** Opening DATASET CONTENT block **
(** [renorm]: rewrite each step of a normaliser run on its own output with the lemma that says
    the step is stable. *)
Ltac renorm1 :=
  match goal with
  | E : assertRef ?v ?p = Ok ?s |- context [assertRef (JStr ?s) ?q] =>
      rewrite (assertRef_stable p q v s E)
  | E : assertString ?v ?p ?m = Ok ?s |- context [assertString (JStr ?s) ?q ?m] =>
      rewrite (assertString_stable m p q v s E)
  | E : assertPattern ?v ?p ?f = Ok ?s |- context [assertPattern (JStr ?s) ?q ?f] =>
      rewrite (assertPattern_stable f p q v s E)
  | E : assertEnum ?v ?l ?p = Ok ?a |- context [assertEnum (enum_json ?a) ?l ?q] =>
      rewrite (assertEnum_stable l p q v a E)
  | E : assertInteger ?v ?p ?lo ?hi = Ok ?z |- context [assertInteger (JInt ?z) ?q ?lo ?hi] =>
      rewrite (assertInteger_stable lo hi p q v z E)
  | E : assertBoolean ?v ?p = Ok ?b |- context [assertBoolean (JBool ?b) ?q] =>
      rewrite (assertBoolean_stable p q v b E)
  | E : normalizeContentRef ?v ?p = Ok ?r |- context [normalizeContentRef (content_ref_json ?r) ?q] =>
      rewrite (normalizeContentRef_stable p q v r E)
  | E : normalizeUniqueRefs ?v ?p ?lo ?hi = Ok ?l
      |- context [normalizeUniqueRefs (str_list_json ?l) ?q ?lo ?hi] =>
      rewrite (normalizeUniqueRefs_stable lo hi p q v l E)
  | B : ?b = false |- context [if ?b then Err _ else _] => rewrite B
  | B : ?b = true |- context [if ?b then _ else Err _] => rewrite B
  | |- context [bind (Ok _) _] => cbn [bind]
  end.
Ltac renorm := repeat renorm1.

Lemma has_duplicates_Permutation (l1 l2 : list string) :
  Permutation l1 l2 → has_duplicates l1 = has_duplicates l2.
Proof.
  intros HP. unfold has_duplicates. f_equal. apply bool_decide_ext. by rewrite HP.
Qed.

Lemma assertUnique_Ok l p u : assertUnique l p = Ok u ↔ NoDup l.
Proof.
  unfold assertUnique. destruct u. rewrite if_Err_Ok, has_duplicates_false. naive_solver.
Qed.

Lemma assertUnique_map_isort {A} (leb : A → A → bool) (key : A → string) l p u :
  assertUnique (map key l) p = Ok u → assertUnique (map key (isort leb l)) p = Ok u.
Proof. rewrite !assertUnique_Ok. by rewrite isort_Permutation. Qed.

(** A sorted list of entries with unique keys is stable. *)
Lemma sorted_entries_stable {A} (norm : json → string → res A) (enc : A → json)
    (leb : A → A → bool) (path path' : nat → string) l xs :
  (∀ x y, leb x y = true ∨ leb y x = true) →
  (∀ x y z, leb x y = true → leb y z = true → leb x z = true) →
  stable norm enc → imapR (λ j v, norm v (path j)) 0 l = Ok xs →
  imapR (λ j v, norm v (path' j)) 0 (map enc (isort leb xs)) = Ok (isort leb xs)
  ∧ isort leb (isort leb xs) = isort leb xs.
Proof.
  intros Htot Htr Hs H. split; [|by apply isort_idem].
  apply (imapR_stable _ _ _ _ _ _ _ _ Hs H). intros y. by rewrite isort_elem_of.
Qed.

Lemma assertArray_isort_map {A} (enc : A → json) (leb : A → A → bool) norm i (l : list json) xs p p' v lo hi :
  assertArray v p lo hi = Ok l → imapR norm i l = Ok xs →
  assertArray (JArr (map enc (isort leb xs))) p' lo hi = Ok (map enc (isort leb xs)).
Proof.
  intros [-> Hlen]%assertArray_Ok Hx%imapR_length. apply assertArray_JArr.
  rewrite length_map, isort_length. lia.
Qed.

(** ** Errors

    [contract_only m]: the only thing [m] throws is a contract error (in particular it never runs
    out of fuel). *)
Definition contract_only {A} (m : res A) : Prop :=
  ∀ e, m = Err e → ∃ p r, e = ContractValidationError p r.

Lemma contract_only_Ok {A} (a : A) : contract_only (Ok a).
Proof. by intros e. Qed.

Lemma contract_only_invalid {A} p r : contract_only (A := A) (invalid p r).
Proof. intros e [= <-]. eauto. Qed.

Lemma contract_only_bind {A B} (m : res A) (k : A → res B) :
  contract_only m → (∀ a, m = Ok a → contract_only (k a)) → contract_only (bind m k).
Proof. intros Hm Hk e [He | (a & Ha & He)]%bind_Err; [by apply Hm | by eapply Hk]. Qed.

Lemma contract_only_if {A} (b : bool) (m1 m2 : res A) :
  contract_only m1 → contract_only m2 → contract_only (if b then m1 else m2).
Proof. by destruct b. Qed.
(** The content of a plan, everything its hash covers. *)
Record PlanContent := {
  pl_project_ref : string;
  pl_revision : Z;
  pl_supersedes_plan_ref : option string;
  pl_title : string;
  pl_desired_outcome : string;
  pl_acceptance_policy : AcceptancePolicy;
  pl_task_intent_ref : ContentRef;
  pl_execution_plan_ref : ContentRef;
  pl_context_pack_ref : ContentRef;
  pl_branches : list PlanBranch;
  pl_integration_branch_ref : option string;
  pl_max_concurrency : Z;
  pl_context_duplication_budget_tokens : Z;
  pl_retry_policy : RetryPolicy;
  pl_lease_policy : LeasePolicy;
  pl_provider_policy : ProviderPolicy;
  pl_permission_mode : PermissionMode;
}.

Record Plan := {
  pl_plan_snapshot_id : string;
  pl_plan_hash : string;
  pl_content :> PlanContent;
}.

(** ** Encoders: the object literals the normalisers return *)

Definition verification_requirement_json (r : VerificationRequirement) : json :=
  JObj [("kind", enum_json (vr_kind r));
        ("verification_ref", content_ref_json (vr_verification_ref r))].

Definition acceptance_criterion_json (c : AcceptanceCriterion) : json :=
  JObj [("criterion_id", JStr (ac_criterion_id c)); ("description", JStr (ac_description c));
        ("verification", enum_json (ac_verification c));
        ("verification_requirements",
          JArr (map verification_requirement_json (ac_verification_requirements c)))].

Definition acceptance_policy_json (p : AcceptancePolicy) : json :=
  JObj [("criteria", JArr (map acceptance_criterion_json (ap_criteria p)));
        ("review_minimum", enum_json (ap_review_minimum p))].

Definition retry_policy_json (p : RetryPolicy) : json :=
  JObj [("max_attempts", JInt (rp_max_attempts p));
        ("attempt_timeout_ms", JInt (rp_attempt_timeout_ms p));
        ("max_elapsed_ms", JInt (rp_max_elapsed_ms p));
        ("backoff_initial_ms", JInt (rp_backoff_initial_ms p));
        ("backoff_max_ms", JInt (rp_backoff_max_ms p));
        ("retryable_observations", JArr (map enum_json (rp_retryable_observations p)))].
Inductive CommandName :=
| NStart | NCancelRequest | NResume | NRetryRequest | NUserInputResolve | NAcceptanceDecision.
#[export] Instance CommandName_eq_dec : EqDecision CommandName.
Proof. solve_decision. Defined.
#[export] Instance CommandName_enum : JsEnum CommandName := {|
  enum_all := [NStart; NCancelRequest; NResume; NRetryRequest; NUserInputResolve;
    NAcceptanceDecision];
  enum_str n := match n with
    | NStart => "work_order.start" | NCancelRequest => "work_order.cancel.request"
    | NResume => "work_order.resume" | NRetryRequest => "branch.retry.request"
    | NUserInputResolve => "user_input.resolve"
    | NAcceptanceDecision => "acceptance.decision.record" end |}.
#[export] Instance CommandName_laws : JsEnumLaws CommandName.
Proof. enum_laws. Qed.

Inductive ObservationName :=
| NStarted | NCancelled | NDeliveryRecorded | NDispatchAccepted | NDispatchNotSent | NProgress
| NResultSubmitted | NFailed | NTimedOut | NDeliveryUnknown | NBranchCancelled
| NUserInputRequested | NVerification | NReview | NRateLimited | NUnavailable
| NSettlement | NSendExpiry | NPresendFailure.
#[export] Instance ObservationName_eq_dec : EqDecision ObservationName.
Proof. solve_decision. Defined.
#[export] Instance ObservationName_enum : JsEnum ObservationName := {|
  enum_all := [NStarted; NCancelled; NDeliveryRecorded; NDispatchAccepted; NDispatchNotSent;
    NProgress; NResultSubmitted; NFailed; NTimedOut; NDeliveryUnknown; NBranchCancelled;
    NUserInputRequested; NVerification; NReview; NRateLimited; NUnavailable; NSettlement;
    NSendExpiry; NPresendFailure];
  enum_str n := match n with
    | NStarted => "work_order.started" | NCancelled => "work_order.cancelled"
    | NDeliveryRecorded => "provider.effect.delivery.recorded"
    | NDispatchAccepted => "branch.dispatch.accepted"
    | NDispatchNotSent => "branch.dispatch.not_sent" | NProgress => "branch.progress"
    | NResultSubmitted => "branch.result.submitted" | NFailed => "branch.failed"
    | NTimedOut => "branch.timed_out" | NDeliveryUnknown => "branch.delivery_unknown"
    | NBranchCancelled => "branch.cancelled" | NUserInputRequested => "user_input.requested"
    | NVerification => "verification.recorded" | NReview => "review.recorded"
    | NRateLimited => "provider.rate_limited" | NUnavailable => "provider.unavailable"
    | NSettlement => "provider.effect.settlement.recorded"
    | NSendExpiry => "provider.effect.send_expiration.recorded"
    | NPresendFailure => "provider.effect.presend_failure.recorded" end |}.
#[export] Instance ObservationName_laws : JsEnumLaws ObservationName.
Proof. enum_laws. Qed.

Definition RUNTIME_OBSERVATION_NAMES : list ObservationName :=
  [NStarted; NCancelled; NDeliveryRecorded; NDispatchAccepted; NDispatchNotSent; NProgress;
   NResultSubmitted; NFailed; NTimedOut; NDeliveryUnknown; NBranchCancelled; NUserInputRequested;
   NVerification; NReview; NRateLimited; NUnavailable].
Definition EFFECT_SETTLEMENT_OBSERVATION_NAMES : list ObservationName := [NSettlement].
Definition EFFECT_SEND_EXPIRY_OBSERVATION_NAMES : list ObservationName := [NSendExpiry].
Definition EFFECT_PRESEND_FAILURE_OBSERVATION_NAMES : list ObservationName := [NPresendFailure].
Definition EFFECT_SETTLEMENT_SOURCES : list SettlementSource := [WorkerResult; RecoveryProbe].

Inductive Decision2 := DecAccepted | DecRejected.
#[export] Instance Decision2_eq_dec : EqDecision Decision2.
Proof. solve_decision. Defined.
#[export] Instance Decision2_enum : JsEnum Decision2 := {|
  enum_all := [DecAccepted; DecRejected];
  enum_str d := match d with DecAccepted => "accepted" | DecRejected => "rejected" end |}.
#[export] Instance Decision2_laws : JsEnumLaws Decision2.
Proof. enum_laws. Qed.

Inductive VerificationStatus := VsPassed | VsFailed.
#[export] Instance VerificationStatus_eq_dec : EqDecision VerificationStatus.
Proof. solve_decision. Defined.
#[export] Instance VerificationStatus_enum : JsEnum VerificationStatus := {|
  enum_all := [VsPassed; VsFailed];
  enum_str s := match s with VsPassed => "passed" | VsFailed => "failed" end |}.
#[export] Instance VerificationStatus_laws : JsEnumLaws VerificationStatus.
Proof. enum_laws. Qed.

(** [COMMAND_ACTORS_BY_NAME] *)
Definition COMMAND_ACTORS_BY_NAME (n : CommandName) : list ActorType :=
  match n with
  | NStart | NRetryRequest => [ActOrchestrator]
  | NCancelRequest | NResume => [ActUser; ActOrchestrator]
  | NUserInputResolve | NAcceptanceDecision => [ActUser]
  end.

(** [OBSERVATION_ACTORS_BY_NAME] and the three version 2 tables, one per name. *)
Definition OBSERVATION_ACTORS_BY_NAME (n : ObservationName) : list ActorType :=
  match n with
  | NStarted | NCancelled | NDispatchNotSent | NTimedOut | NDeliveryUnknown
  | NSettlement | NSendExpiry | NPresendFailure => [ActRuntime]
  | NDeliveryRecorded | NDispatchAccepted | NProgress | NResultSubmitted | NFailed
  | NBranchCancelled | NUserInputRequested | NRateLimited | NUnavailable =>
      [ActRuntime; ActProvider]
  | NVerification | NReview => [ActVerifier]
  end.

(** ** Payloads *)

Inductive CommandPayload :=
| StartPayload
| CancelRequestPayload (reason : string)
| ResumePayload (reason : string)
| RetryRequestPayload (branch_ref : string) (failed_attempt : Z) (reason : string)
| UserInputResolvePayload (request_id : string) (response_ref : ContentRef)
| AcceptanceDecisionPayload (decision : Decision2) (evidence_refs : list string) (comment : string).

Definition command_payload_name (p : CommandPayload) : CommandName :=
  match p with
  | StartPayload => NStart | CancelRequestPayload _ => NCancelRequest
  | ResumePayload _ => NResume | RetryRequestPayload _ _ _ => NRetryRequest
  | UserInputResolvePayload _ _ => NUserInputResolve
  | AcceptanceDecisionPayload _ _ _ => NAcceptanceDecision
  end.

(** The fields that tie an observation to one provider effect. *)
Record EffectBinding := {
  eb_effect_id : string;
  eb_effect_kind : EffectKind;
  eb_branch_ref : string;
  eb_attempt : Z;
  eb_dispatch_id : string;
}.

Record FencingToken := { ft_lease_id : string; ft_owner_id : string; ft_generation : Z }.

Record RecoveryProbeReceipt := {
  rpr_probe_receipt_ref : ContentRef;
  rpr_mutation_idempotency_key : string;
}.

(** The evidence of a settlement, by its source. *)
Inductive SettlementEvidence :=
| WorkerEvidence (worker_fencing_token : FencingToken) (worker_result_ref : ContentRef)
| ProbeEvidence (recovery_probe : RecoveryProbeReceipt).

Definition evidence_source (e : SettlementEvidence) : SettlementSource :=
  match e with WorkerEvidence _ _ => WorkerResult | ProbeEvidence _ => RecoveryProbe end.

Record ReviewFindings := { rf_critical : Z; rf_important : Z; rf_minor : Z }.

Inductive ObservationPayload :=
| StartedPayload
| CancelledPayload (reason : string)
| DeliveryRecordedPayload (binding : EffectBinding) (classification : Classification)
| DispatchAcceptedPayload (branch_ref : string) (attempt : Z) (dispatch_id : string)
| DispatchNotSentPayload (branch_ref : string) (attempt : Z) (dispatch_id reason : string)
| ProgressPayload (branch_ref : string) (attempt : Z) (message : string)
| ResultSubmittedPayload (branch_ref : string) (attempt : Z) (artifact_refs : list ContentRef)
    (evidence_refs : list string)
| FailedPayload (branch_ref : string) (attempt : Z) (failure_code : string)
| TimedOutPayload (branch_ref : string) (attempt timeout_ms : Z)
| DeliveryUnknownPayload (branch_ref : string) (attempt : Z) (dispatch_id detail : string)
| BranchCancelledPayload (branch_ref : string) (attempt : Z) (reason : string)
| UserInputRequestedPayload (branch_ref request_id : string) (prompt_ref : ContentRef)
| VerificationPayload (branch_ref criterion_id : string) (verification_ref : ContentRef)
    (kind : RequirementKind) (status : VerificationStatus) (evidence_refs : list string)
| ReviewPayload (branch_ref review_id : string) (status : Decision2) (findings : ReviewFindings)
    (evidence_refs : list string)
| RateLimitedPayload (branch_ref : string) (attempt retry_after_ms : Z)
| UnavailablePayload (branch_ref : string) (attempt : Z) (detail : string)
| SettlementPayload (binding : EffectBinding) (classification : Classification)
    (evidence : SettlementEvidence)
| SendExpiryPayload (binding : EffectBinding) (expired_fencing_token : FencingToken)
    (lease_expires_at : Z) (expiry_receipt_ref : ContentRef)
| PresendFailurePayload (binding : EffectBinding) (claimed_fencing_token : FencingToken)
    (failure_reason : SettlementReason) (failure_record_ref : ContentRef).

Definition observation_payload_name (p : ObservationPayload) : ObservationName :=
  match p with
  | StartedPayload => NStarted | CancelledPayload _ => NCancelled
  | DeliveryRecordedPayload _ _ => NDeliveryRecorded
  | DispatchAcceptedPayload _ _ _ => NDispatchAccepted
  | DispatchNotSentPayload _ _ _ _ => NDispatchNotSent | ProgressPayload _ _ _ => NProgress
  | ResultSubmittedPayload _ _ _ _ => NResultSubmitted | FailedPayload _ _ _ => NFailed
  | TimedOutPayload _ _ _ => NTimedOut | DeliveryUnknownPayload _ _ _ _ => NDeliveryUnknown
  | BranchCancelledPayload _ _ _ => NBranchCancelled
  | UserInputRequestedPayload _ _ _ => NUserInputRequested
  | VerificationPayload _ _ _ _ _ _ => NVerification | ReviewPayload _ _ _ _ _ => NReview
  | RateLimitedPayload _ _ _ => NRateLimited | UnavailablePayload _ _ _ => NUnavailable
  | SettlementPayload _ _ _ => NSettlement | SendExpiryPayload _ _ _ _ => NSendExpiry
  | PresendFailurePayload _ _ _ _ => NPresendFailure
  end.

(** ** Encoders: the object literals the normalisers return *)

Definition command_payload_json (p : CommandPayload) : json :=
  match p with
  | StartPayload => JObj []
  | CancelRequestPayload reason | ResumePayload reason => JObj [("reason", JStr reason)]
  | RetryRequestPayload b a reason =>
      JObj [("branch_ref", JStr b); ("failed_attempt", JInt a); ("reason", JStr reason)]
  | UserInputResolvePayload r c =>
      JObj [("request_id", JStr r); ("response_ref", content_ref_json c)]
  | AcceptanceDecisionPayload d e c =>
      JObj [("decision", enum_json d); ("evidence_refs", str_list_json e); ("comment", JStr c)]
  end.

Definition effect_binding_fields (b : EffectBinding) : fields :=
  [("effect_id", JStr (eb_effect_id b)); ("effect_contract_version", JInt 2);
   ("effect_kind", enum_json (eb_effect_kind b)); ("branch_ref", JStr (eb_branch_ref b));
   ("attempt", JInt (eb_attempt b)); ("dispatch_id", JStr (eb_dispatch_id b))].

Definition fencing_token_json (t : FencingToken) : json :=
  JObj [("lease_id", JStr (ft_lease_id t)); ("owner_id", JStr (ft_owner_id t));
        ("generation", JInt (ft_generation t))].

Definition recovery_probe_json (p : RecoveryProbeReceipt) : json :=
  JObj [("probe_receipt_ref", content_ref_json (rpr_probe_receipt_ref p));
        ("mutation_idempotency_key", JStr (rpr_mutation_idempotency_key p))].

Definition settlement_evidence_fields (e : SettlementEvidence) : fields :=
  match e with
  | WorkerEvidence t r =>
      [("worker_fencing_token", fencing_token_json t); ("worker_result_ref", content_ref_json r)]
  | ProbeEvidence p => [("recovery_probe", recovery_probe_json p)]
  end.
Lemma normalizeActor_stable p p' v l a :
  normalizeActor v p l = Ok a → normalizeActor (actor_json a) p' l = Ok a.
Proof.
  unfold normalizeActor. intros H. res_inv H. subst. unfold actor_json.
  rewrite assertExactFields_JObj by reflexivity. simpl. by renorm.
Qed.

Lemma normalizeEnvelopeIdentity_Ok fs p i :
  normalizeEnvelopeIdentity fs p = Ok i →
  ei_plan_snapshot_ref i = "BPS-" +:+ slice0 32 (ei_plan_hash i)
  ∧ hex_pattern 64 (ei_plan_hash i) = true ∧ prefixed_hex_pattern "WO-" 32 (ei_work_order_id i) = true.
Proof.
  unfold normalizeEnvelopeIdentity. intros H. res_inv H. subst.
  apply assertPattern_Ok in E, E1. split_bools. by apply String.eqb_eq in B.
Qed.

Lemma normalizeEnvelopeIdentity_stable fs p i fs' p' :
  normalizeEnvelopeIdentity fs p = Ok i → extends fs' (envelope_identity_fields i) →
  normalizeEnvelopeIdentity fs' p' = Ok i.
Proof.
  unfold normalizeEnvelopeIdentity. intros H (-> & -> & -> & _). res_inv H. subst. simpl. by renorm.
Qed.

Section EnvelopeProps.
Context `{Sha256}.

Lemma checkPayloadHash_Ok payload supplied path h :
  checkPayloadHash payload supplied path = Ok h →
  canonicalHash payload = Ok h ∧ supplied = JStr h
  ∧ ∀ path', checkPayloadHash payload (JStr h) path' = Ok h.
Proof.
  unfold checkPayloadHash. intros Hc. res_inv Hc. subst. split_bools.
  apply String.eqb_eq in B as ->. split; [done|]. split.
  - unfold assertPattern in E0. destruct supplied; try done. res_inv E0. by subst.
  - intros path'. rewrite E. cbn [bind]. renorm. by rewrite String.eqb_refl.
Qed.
** Closing DATASET CONTENT block **
PROBLEM DESCRIPTION.
Within the data above, the lines from the one with "normalizeEnvelopeIdentity fs' p' = Ok i." to the one with "unfold checkPayloadHash. intros" must be repeated exactly; no other line belongs in the answer.

SOLUTION TO THIS TASK.
  normalizeEnvelopeIdentity fs' p' = Ok i.
Proof.
  unfold normalizeEnvelopeIdentity. intros H (-> & -> & -> & _). res_inv H. subst. simpl. by renorm.
Qed.

Section EnvelopeProps.
Context `{Sha256}.

Lemma checkPayloadHash_Ok payload supplied path h :
  checkPayloadHash payload supplied path = Ok h →
  canonicalHash payload = Ok h ∧ supplied = JStr h
  ∧ ∀ path', checkPayloadHash payload (JStr h) path' = Ok h.
Proof.
  unfold checkPayloadHash. intros Hc. res_inv Hc. subst. split_bools.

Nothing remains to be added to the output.